* TASK: Please print every line from the one containing "let st := mount" through the last line of the records below, exactly as written and nothing more.

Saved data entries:
*** Begin section ***

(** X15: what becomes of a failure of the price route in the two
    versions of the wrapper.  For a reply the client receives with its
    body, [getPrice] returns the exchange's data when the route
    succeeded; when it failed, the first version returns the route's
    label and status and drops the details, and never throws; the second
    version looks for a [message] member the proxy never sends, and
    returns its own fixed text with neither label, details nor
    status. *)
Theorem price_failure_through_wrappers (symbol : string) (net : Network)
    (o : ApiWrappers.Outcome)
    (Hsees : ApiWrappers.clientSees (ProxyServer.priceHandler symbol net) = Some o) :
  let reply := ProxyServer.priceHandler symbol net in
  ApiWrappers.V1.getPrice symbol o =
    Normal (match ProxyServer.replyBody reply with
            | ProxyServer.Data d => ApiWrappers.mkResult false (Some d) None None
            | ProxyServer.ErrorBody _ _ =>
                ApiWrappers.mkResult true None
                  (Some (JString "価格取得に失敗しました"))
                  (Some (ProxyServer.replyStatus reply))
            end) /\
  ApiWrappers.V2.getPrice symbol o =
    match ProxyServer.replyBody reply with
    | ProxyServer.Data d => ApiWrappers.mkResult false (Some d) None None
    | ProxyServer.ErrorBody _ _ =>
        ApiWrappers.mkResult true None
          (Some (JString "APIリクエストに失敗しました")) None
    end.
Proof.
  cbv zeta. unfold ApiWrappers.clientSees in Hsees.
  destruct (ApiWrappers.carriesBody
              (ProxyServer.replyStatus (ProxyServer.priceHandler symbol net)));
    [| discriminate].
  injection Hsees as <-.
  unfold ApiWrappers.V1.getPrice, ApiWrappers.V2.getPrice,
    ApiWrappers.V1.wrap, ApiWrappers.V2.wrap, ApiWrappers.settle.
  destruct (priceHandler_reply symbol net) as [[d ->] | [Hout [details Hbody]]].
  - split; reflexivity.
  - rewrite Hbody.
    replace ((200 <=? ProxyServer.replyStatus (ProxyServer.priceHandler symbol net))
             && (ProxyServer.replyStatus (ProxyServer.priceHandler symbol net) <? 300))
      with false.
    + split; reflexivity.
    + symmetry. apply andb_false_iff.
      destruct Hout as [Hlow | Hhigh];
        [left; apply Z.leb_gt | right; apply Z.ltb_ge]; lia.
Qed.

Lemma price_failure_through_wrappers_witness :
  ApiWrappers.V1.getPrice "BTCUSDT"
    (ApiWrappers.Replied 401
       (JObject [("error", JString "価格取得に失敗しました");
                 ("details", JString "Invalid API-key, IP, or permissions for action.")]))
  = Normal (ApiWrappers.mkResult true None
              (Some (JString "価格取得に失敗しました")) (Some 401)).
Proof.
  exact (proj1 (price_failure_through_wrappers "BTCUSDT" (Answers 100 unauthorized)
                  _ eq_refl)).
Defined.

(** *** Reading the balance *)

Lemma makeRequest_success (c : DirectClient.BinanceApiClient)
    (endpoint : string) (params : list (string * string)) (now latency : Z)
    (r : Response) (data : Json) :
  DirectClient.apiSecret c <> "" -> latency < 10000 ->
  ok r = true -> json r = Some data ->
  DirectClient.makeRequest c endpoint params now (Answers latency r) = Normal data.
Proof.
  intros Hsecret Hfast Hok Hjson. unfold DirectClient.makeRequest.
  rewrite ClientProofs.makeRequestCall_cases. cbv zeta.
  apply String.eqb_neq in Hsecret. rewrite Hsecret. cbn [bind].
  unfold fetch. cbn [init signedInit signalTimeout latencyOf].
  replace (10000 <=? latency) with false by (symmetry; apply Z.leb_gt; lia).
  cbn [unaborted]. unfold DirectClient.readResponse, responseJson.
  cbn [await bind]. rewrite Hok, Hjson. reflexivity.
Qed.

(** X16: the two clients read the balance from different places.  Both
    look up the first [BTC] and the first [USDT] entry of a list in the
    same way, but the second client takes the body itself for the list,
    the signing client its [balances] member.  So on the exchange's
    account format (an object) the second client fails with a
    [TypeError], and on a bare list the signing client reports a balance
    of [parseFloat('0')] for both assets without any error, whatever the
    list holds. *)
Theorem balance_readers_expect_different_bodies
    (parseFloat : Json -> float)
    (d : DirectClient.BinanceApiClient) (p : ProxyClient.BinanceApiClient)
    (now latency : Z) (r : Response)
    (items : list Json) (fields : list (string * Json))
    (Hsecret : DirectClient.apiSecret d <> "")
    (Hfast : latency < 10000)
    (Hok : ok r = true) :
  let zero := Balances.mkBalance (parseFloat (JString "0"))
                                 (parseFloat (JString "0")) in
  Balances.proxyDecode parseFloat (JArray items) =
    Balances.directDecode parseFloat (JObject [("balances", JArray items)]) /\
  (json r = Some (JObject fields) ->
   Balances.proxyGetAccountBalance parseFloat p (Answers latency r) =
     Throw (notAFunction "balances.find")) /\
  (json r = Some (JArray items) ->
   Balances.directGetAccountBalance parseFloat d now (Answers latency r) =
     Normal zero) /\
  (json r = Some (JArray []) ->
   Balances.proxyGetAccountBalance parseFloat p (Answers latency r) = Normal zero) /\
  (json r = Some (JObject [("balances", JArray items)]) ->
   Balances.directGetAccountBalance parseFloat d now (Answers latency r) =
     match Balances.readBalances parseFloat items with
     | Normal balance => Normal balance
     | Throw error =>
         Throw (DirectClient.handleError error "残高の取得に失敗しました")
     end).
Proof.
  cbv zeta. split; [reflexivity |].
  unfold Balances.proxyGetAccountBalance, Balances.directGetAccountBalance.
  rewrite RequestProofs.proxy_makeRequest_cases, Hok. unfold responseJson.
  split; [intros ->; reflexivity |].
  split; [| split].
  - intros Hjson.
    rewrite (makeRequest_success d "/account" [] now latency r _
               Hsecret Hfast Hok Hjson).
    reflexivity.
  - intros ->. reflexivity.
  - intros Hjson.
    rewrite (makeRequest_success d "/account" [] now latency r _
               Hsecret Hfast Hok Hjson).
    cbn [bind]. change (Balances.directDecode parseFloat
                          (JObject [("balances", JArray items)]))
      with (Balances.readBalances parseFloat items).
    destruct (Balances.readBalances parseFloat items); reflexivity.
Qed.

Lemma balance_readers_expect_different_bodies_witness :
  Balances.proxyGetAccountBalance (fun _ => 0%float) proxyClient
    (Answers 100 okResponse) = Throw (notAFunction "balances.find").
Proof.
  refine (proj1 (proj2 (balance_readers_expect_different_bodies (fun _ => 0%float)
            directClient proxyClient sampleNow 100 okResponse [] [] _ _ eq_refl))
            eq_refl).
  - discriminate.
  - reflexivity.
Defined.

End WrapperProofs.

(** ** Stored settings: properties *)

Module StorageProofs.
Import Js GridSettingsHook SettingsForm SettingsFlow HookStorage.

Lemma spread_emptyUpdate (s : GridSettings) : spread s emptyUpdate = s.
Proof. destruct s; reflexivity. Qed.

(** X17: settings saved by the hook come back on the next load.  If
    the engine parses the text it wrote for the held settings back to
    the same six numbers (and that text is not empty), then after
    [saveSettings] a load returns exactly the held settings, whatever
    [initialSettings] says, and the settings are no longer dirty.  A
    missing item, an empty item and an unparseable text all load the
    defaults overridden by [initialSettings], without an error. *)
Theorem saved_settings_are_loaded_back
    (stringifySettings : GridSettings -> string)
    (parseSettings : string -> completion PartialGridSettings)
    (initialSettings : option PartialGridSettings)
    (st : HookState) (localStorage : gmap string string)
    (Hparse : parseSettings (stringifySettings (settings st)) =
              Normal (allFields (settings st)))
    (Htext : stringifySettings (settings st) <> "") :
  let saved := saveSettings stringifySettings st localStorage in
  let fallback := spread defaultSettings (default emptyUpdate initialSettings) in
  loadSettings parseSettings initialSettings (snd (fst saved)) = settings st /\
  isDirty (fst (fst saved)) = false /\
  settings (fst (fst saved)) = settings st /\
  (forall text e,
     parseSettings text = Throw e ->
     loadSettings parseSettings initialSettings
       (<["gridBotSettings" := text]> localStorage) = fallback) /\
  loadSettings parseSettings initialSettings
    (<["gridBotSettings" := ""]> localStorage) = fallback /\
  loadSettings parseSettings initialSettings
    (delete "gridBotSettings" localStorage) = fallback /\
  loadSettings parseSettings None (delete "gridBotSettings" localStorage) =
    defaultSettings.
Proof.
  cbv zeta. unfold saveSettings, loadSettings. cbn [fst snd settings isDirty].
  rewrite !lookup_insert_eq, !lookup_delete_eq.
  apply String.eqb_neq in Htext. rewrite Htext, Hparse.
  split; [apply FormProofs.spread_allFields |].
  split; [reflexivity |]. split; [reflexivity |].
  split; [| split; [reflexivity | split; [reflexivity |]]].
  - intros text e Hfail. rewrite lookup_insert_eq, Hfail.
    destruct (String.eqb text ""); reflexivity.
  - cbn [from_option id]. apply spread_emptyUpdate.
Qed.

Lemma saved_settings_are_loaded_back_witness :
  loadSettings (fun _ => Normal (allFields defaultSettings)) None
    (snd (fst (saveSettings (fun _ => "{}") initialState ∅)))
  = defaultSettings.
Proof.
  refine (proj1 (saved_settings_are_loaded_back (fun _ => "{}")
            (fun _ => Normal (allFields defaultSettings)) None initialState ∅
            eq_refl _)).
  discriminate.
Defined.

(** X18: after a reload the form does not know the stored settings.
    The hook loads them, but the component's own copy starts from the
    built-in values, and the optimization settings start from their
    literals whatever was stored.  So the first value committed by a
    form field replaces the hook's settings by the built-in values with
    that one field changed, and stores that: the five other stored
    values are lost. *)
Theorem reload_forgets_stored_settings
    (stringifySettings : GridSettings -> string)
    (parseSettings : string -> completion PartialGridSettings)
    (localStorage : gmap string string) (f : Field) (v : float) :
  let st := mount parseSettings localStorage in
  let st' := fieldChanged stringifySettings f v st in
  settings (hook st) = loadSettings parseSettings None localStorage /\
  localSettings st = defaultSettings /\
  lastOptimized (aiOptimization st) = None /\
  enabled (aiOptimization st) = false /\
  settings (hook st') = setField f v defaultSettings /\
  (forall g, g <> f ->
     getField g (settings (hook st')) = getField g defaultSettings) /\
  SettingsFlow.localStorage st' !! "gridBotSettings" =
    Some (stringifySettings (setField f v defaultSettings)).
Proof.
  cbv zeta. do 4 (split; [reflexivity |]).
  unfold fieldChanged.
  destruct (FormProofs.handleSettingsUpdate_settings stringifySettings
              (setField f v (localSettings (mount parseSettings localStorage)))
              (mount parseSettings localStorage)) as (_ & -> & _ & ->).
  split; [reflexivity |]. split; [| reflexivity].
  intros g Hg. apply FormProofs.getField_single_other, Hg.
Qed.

*** End section ***

* ANSWER TO THE PROBLEM:
  let st := mount parseSettings localStorage in
  let st' := fieldChanged stringifySettings f v st in
  settings (hook st) = loadSettings parseSettings None localStorage /\
  localSettings st = defaultSettings /\
  lastOptimized (aiOptimization st) = None /\
  enabled (aiOptimization st) = false /\
  settings (hook st') = setField f v defaultSettings /\
  (forall g, g <> f ->
     getField g (settings (hook st')) = getField g defaultSettings) /\
  SettingsFlow.localStorage st' !! "gridBotSettings" =
    Some (stringifySettings (setField f v defaultSettings)).
Proof.
  cbv zeta. do 4 (split; [reflexivity |]).
  unfold fieldChanged.
  destruct (FormProofs.handleSettingsUpdate_settings stringifySettings
              (setField f v (localSettings (mount parseSettings localStorage)))
              (mount parseSettings localStorage)) as (_ & -> & _ & ->).
  split; [reflexivity |]. split; [| reflexivity].
  intros g Hg. apply FormProofs.getField_single_other, Hg.
Qed.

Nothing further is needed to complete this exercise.